Lundi 11 août 2008 à 08:11 on apprend qu’en effet le ton est monté dimanche 10 août entre Américains et Russes lors de la réunion du Conseil de sécurité de l’ONU consacrée au conflit russo-géorgien.  Au cours de ce lundi 11 août,  la Russie reste toujours aussi intransigeante tout en feignant de calmer le jeu.  Le ministre russe des Affaires étrangères Sergueï Lavrov dément depuis Moscou toute intention russe de renverser le gouvernement géorgien et estime – non sans cynisme – que Condoleezza Rice a mal interprété ses propos.  Dans le même temps,  un avion russe largue une bombe à 200 m d’une piste de l’aéroport international de Tbilissi.  Et la Russie déclenche lundi 11 août tôt le matin des frappes aériennes contre un bataillon des forces spéciales géorgiennes à Kodjori tout près de Tbilissi et contre un centre de contrôle aérien dans la banlieue de Tbilissi,  la capitale géorgienne. Plus tôt dans la nuit de dimanche à lundi,  des bombardements massifs par l’aviation russe ont touché la ville géorgienne de Gori.  Les USA mettent en garde la Russie contre la poursuite de son agression sur des cibles civiles et militaires en Géorgie et les USA soulignent que cela a de graves conséquences sur les relations russo-américaine.


  
  

   
  

Selon Debka File,  citant des sources militaires israéliennes,  l’année dernière,  le Président géorgien a mandaté plusieurs centaines de conseillers militaires travaillant pour des compagnies privées israéliennes de sécurité – un nombre que l’on estime à plus d’un millier – pour entraîner les forces armées géorgiennes.
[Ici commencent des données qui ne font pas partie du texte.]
Lemma wp_mutatePort (member : bool) mutator f bond i u w (s : LagState W) :
  names_unique w -> same w (ls_world s) -> ifaces w !! i = Some u ->
  (forall set u', u' <> u -> u' ∈ f set <-> u' ∈ set) ->
  (forall w r w', le_Transact env [mutate_op bond mutator u] w = (r, w') ->
    (same w w' \/ mutated bond f w w') /\
    forall rs, r = inr rs -> le_CheckOperationResults env rs [mutate_op bond mutator u] = None ->
      exists res, rs = [res] /\ (or_Count res <> 0 -> mutated bond f w w')) ->
  (forall w w', ifaces w !! i = Some u -> mutated bond f w w' -> bool_decide (i ∈ ovs_members w' bond) = member) ->
  wp (mutatePortInterfaces env bond mutator u) (ovs_post member bond i w) s.
Proof.
  intros U Sw Hi Hf HL Hm. pose proof Hi as Hi'. rewrite <- (proj2 Sw) in Hi'.
  pose proof (same_unique _ _ Sw U) as U'.
  unfold mutatePortInterfaces. rewrite mutate_op_built. apply wp_bind. unfold wp at 1, pure_go at 1.
  apply wp_bind, wp_checked. intros r w1 E. destruct (HL _ _ _ E) as [Hany Hok].
  assert (O : others i w w1).
  { apply (others_same_l i w (ls_world s)); [done|]. destruct Hany as [Hs|Hs]; [by apply same_others|].
    by apply (mutated_others bond f i u). }
  split; [intros e; split_and!; done|]. intros rs -> Hc. destruct (Hok rs eq_refl Hc) as (res & -> & Hcount).
  apply wp_bind. unfold wp, pure_go, first_result, checkPortMutationCount, when_err.
  destruct (Z.eqb_spec (or_Count res) 0) as [_|Hne]; (split_and!; [done..|]); [done|].
  intros _. by apply (Hm (ls_world s)), Hcount.
Qed.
Tbilissi a également acheté à l’Etat hébreu des systèmes de renseignement et de sécurité électronique.  Au plan économique – un volet également très important de ce conflit – il est patent que depuis un certain temps – plutôt un temps certain – des négociations ont lieu. Des négociations sur les pipelines depuis le Caucase via la Géorgie et jusqu’en Turquie. Mais aussi des négociations entre Israël,  la Turquie,  la Géorgie,  le Turkménistan  et  l’Azerbaïdjan pour que des pipelines atteignent d’une part la Turquie ;  et d’autre part,  depuis ce pays,  le terminal pétrolier israélien d’Ashkelon et le port israélien d’Eilat sur la Mer rouge.


  
  

   
  

Le lundi 11 août 2008 à 10:57 on apprend que le secrétaire général de l’OTAN Jaap de Hoop Scheffer accuse la Russie de faire un usage excessif de la force et de violer l’intégrité territoriale de la Géorgie.  Le ministre géorgien des Affaires étrangères doit s’entretenir demain mardi 12 août avec les ambassadeurs de l’OTAN à Bruxelles du conflit qui oppose son pays à la Russie.  Le lundi 11 août à 11:26 on apprend que selon le président russe Dmitri Medvedev l’opération militaire en Ossétie du Sud touche à sa fin. Mais tandis que Medvedev fait cette curieuse et douteuse déclaration,  plusieurs milliers de soldats russes,  épaulés par des dizaines de chars et des lance-roquettes,  se déplacent vers la province séparatiste d’Ossétie du Sud. Lundi 4 août à 16:43 il se confirme que la Russie empêche l’aide humanitaire d’atteindre les zones sinistrées et que malgré l’arrêt des tirs côté géorgien la Russie envahit de nouvelles provinces. Je n’ai pas mentionné les gesticulations de messieurs Sarkozy et Kouchner car à ce stade elles n’ont rien apporté de concret. Affaires à suivre ces prochains jours.